Alle längst gleichberechtigt – oder?

„Wozu Feminismus? Frauen dürfen doch längst alles – sogar ins All fliegen oder Kanzlerin werden!“ Solche Aussagen gehören oft zum Alltag, nicht nur auf Familientreffen mit Onkel Heinz und Tante Trude. Aber ist das wirklich so – sind Mann und Frau schon komplett gleichberechtigt?

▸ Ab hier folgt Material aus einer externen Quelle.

(** * pympler.process: process memory metrics, platform selection

    A shallow embedding of [pympler/process.py] (the memory prober part:
    the class [_ProcessMemoryInfo], its four platform subclasses, the
    module-level selection of [ProcessMemoryInfo] and [is_available]),
    followed by the properties of the specification stated over it.

    Conventions.
    - Python integers are unbounded: they are [Z].
    - Text is [string].  The interpreter's built-ins the module calls
      ([split], [strip], [int], indexing, [dict.get]) are modelled in
      [Module Py] with the semantics of CPython 3 on ASCII text.
    - An [update] method mutates [self] and either returns a boolean or
      raises: it is a function [Object -> Object * result bool]; the object
      component is the state of [self] when the method returns or raises.
    - What the operating system answers is data: a [Host] (what is fixed
      for the interpreter: the pid, which optional modules import) and an
      [OS] (what one [update] call observes). *)

From Stdlib Require Import ZArith List String Ascii Bool Lia.
From Stdlib Require Import DecimalString.
Import ListNotations.

Local Open Scope string_scope.
Local Open Scope Z_scope.

(* ------------------------------------------------------------------ *)
(** ** Python built-ins used by the module                             *)
(* ------------------------------------------------------------------ *)

Module Py.

(** Exceptions that the modelled code can raise.  [ImportError] is only
    raised by the [import] statements, whose outcome is a field of
    [Host]; it is caught where it is raised and never reaches here. *)
Inductive exn : Type :=
| ValueError
| IndexError
| NameError
| AttributeError.

Inductive result (A : Type) : Type :=
| Ret (a : A)
| Raise (e : exn).
Arguments Ret {A} a.
Arguments Raise {A} e.

(** Whitespace of [bytes.split] / [bytes.strip]: TAB, LF, VT, FF, CR and
    the space. *)
Definition isspace_bytes (c : ascii) : bool :=
  let n := nat_of_ascii c in
  ((9 <=? n)%nat && (n <=? 13)%nat) || (n =? 32)%nat.

(** Whitespace of [str.split] / [str.strip] in the ASCII range: the
    above and the separators FS, GS, RS, US. *)
Definition isspace_str (c : ascii) : bool :=
  let n := nat_of_ascii c in
  isspace_bytes c || ((28 <=? n)%nat && (n <=? 31)%nat).

Fixpoint rev_string (acc s : string) : string :=
  match s with
  | EmptyString => acc
  | String c s' => rev_string (String c acc) s'
  end.

Definition flush (cur : string) (out : list string) : list string :=
  match cur with
  | EmptyString => out
  | _ => rev_string EmptyString cur :: out
  end.

(** [cur] is the token being read, reversed; [out] the tokens read so
    far, last first. *)
Fixpoint split_ws (sp : ascii -> bool) (cur : string) (out : list string)
         (s : string) : list string :=
  match s with
  | EmptyString => rev (flush cur out)
  | String c s' =>
      if sp c then split_ws sp EmptyString (flush cur out) s'
      else split_ws sp (String c cur) out s'
  end.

Dazu ist es sinnvoll, sich das Wort Gleichberechtigung kurz genauer anzuschauen: Gleich berechtigt beinhaltet im Grunde das gleiche Recht, Dinge zu tun, zu haben oder zu sein. Vor dem Gesetz trifft das hierzulande inzwischen zu. „In Deutschland ist die rechtliche Gleichstellung von Frauen und Männern erreicht“, schreibt die Bundesregierung. Allerdings heißt es weiter: „An der tatsächlichen, alltäglichen Gleichstellung arbeiten wir noch.“

Die Bundesregierung setzt sich zwar aktiv für die Gleichberechtigung von Männern und Frauen ein, aber trotzdem gibt es aktuell noch einen Unterschied zwischen Theorie und Praxis. Denn nur, weil Männer und Frauen vor dem Gesetz die gleichen Rechte haben, haben sie noch lange nicht gesellschaftlich im Alltag auch die gleichen Chancen. Oder Pflichten. 

Beispiel gefällig?

Frau und Mann in Partnerschaft, beide arbeiten in Vollzeit. Sie beschließen, eine Familie zu gründen. Obwohl beide arbeiten, wird üblicherweise erwartet, dass vor allem die Frau sich um das Kind kümmert. Geht sie kurz nach der Geburt (oder später) wieder in Vollzeit arbeiten, gilt sie schnell als Rabenmutter. Bei Männern sieht das anders aus. Stimmt gar nicht? Dann mal kurz an die Diskussion um Annalena Baerbocks Kinder erinnern – was soll nur mit ihnen passieren, falls Mama Kanzlerin wird? Bei männlichen Politikern mit Kindern kommen solche Diskussionen nicht auf. 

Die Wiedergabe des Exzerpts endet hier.